[RAW DATA — start]
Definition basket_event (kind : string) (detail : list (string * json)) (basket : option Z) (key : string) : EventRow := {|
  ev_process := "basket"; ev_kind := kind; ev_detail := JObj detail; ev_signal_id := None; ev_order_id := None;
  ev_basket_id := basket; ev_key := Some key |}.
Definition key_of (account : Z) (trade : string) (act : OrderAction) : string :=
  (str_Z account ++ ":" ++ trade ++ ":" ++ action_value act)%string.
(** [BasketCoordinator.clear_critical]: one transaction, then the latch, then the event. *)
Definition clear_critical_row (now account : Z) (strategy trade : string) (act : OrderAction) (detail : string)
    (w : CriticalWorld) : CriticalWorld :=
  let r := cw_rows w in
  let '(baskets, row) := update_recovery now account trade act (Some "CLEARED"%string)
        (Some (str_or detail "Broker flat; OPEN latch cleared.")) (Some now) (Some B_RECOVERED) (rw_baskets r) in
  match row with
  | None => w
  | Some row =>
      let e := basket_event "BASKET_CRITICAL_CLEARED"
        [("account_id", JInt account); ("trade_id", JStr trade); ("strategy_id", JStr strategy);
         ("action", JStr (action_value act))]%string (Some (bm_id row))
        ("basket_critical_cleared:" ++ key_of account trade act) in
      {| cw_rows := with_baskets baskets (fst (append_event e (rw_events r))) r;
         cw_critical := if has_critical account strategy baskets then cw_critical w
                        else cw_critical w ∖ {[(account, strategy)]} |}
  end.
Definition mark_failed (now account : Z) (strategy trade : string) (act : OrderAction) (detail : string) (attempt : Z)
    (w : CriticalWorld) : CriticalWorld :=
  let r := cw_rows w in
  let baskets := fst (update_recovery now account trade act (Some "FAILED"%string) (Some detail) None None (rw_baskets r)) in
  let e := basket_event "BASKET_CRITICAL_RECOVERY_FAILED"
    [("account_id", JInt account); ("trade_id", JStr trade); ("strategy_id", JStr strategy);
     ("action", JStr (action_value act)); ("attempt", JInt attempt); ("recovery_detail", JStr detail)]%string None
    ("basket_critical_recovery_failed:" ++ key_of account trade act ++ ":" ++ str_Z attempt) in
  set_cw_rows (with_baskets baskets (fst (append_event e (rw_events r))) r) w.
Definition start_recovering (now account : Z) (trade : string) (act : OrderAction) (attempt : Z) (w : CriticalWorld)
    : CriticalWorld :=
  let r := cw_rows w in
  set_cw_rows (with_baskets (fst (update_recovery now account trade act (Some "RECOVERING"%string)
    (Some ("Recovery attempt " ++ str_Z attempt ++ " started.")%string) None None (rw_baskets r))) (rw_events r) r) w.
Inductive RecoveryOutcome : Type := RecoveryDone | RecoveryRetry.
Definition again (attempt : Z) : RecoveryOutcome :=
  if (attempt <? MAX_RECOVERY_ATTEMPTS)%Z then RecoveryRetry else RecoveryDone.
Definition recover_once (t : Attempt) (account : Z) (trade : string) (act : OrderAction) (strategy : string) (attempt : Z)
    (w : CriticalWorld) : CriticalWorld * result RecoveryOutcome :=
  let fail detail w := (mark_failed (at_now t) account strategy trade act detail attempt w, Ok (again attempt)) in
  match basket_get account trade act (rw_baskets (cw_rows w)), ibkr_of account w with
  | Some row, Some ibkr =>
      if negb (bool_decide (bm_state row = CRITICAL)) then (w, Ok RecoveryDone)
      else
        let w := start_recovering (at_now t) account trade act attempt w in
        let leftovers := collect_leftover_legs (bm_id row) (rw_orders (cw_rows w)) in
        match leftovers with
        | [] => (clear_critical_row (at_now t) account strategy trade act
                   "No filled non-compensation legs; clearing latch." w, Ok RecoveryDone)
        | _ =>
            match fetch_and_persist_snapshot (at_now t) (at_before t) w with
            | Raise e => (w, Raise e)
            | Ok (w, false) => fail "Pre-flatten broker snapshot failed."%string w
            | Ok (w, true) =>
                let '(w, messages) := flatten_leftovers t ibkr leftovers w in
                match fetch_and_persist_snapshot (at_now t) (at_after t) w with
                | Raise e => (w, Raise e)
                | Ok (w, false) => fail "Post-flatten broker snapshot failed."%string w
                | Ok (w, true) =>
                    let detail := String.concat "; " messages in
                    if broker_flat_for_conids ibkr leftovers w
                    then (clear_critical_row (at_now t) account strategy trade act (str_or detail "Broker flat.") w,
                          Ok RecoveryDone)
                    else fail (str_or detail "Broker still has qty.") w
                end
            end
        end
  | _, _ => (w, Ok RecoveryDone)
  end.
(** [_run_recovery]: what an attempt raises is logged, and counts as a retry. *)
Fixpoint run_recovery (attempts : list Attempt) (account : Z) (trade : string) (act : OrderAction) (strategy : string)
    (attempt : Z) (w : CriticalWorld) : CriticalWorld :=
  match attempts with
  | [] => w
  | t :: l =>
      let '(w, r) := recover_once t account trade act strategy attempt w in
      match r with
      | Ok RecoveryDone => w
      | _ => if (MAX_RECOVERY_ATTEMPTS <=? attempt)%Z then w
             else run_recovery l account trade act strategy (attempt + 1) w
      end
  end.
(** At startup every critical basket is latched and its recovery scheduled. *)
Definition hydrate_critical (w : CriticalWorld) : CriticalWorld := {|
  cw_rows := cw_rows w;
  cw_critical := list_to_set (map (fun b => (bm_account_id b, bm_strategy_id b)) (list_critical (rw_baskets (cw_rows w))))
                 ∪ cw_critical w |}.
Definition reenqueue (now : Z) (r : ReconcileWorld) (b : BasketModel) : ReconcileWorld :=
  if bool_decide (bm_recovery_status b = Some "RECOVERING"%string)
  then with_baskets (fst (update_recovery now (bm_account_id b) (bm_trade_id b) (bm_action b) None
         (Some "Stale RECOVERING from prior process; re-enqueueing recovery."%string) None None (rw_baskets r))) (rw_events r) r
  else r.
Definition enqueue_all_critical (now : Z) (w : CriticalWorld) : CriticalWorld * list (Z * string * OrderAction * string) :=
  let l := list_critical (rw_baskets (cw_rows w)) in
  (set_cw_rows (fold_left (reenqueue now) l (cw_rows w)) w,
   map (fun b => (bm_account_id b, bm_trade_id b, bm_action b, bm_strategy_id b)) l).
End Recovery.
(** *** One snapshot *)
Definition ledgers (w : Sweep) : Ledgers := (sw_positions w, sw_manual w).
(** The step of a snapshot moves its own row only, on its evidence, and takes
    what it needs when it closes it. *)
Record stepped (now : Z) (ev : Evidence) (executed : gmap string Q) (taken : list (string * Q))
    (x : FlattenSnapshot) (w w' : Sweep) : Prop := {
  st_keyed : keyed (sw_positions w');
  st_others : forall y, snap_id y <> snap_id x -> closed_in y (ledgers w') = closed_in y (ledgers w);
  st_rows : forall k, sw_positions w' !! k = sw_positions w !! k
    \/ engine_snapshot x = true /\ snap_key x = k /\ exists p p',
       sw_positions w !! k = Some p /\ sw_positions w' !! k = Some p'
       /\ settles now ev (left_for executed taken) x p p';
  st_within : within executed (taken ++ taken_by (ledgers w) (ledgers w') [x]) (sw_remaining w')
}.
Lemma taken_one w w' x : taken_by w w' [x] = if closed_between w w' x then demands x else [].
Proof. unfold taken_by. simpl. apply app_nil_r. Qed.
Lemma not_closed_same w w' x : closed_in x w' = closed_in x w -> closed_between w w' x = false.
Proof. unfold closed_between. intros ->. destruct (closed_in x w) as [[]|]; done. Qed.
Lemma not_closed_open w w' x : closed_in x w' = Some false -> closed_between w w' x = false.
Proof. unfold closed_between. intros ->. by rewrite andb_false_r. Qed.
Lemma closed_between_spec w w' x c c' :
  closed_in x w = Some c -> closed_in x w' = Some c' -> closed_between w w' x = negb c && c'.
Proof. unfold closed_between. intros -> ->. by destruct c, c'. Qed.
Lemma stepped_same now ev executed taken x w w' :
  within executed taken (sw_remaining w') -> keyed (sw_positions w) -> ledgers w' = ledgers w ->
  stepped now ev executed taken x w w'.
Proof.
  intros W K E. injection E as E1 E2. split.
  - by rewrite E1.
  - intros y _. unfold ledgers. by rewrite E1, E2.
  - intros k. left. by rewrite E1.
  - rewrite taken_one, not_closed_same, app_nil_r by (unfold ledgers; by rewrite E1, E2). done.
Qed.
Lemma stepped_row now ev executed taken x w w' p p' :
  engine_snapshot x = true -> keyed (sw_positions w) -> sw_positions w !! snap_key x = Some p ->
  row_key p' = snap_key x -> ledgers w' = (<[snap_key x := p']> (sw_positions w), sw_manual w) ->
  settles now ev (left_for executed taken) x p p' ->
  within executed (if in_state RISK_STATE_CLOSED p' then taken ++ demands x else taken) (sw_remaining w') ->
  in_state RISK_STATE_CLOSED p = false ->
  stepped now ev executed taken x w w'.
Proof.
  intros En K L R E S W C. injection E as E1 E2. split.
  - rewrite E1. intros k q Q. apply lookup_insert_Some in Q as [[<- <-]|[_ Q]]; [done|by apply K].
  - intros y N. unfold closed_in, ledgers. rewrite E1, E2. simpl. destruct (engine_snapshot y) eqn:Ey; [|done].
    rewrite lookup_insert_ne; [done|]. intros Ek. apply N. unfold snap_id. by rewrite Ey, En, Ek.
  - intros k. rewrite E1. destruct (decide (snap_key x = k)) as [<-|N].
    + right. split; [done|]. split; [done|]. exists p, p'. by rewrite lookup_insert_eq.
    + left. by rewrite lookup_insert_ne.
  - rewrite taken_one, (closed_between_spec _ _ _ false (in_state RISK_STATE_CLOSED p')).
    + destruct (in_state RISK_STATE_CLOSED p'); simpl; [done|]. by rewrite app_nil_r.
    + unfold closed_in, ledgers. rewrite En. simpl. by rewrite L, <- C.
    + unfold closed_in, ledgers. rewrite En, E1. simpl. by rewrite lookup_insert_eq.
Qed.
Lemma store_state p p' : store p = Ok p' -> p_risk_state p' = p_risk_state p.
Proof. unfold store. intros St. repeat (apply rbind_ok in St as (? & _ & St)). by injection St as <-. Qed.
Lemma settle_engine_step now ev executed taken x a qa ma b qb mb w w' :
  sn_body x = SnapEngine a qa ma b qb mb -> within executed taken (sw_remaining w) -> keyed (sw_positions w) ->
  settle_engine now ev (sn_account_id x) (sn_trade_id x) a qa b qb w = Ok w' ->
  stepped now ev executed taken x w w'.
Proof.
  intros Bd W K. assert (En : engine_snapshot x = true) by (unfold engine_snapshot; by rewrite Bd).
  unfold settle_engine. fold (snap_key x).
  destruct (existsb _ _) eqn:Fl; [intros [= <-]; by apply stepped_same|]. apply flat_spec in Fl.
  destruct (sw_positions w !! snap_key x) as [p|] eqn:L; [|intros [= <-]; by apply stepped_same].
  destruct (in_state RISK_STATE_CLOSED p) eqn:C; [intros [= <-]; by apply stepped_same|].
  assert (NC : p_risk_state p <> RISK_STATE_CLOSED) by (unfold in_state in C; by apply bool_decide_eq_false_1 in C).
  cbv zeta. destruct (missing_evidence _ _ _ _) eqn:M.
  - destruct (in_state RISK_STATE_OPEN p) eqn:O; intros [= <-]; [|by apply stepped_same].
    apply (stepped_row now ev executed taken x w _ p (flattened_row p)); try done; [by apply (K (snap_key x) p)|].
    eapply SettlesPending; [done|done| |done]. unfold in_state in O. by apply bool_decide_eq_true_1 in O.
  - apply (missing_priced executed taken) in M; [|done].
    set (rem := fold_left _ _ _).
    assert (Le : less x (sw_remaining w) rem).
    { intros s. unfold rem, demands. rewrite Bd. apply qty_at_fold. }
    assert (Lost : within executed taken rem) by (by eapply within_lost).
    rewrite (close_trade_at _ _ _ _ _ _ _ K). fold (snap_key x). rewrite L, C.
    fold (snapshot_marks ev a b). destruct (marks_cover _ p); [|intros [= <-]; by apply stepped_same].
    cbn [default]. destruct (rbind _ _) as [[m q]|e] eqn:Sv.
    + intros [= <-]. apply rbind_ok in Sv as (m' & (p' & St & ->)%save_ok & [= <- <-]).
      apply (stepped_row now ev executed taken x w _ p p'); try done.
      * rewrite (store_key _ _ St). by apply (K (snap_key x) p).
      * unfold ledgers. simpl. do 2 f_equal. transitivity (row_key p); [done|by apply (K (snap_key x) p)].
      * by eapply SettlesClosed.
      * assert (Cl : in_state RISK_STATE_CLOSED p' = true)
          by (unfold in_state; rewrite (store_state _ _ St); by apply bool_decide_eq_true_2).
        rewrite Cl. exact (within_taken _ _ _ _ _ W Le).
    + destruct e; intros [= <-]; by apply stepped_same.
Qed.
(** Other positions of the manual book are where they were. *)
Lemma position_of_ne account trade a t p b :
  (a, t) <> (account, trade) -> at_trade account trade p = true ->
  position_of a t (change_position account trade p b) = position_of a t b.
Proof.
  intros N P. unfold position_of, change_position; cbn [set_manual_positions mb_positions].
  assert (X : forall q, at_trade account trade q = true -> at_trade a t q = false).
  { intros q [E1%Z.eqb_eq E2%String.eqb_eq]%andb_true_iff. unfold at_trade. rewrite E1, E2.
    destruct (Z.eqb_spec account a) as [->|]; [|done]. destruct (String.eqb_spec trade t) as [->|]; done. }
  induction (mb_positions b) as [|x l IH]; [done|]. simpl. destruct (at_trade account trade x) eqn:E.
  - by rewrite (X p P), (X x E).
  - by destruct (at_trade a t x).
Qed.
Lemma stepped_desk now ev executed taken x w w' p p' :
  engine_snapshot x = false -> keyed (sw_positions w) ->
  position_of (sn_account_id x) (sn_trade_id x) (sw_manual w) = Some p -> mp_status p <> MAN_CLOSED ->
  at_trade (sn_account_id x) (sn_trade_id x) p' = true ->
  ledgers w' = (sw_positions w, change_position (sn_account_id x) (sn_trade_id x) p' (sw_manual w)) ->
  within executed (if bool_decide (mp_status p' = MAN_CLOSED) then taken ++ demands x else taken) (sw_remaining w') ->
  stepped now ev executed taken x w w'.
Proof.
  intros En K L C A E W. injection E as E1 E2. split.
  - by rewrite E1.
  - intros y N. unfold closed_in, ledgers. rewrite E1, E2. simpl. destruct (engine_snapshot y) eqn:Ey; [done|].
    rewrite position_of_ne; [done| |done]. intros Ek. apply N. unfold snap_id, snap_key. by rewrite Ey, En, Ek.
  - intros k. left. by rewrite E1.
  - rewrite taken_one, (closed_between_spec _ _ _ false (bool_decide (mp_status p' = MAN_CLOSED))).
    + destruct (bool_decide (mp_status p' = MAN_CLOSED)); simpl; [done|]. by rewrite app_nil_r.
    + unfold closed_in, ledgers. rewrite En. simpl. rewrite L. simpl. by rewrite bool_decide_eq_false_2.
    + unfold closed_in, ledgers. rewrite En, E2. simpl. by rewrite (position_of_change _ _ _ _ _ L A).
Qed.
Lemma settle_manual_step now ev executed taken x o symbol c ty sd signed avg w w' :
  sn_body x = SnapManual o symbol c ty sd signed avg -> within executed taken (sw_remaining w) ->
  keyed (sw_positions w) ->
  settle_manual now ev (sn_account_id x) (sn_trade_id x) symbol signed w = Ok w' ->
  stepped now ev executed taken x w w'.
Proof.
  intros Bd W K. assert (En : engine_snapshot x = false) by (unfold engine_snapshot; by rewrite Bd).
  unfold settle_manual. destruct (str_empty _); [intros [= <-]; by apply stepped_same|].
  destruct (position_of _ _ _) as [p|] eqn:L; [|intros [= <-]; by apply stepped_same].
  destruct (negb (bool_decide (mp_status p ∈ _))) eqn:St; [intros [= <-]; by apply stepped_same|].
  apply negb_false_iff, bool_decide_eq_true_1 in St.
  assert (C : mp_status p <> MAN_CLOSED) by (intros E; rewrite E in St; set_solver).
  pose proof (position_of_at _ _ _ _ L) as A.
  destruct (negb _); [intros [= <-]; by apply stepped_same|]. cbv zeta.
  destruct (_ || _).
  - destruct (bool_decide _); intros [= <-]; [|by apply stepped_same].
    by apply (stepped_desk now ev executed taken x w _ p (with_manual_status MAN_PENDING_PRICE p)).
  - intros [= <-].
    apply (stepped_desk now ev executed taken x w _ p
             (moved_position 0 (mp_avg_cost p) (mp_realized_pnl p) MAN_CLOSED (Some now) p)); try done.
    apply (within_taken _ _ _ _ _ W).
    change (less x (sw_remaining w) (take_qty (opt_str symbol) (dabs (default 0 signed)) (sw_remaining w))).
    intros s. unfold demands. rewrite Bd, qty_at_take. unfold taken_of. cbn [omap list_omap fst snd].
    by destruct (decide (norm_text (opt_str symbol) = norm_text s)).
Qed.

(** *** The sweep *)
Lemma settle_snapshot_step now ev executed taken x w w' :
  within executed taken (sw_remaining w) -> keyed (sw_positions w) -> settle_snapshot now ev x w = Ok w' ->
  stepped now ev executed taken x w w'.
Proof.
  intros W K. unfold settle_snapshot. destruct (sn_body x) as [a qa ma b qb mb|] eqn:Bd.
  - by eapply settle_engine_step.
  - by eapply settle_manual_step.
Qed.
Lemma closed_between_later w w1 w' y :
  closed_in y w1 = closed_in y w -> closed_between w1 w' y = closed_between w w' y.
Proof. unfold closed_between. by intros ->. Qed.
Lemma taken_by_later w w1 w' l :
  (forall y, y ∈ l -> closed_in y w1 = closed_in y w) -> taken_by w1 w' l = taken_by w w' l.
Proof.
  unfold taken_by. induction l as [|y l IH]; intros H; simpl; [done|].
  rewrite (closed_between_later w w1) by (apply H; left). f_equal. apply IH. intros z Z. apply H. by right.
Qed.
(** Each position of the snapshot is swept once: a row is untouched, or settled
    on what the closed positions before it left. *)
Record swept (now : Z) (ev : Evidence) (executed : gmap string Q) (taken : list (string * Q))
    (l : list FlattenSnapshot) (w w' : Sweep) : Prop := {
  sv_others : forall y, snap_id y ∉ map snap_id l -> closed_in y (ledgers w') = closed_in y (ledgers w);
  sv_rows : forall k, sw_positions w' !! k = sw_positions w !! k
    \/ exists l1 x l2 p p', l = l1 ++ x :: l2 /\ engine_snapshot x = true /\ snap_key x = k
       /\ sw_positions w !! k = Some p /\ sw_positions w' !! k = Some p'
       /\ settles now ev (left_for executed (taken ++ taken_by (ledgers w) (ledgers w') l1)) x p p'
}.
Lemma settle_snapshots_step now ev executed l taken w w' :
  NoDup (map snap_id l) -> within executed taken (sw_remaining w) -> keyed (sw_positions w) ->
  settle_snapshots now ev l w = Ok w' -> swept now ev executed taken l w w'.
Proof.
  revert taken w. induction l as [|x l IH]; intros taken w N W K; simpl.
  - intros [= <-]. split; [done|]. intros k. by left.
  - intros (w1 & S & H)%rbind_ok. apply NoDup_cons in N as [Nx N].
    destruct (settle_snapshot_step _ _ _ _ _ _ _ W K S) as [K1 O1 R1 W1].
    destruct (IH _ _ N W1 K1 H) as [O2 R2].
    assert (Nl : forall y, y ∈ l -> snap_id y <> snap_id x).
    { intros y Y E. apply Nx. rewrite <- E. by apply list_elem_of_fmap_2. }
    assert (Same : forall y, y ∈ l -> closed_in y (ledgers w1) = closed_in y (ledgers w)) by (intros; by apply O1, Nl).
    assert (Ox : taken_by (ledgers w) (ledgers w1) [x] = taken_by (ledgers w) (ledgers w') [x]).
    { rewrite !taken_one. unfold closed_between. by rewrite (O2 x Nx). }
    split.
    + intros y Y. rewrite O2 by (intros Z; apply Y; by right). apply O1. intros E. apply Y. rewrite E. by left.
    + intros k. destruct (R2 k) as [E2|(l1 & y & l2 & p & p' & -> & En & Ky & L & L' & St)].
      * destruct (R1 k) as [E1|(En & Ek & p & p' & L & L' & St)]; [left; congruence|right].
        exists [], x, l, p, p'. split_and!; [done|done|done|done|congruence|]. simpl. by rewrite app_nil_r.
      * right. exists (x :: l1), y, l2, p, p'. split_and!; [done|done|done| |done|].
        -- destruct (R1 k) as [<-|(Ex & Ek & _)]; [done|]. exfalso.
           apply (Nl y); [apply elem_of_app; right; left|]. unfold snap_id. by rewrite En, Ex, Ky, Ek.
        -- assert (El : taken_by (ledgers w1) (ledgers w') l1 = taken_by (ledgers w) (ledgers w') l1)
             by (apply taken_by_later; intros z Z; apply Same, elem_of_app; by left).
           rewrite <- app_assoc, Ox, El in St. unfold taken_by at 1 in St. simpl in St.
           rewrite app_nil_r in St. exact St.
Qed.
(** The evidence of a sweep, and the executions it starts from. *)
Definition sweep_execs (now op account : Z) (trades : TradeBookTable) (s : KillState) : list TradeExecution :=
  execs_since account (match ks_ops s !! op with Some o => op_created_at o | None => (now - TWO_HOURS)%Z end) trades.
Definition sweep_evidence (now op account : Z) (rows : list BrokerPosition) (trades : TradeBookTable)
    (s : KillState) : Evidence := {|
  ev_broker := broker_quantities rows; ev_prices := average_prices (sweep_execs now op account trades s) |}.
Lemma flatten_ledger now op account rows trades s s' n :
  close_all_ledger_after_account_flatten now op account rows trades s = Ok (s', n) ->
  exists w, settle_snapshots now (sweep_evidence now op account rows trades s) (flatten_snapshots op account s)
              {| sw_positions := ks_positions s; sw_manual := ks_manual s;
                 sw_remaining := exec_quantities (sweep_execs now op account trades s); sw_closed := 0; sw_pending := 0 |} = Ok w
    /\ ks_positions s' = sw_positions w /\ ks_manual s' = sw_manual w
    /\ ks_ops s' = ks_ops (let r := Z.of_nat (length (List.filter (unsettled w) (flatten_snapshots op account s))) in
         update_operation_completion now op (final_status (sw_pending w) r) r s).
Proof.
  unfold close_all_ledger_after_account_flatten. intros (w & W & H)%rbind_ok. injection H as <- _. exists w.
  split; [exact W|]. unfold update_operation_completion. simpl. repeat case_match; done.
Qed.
[RAW DATA — finish]
▶ _ABOUT THIS EXERCISE_:
All lines in the records above with "swept" need to be found and copied.

▶ _EXERCISE RESPONSE_:
(** Each position of the snapshot is swept once: a row is untouched, or settled
Record swept (now : Z) (ev : Evidence) (executed : gmap string Q) (taken : list (string * Q))
  settle_snapshots now ev l w = Ok w' -> swept now ev executed taken l w w'.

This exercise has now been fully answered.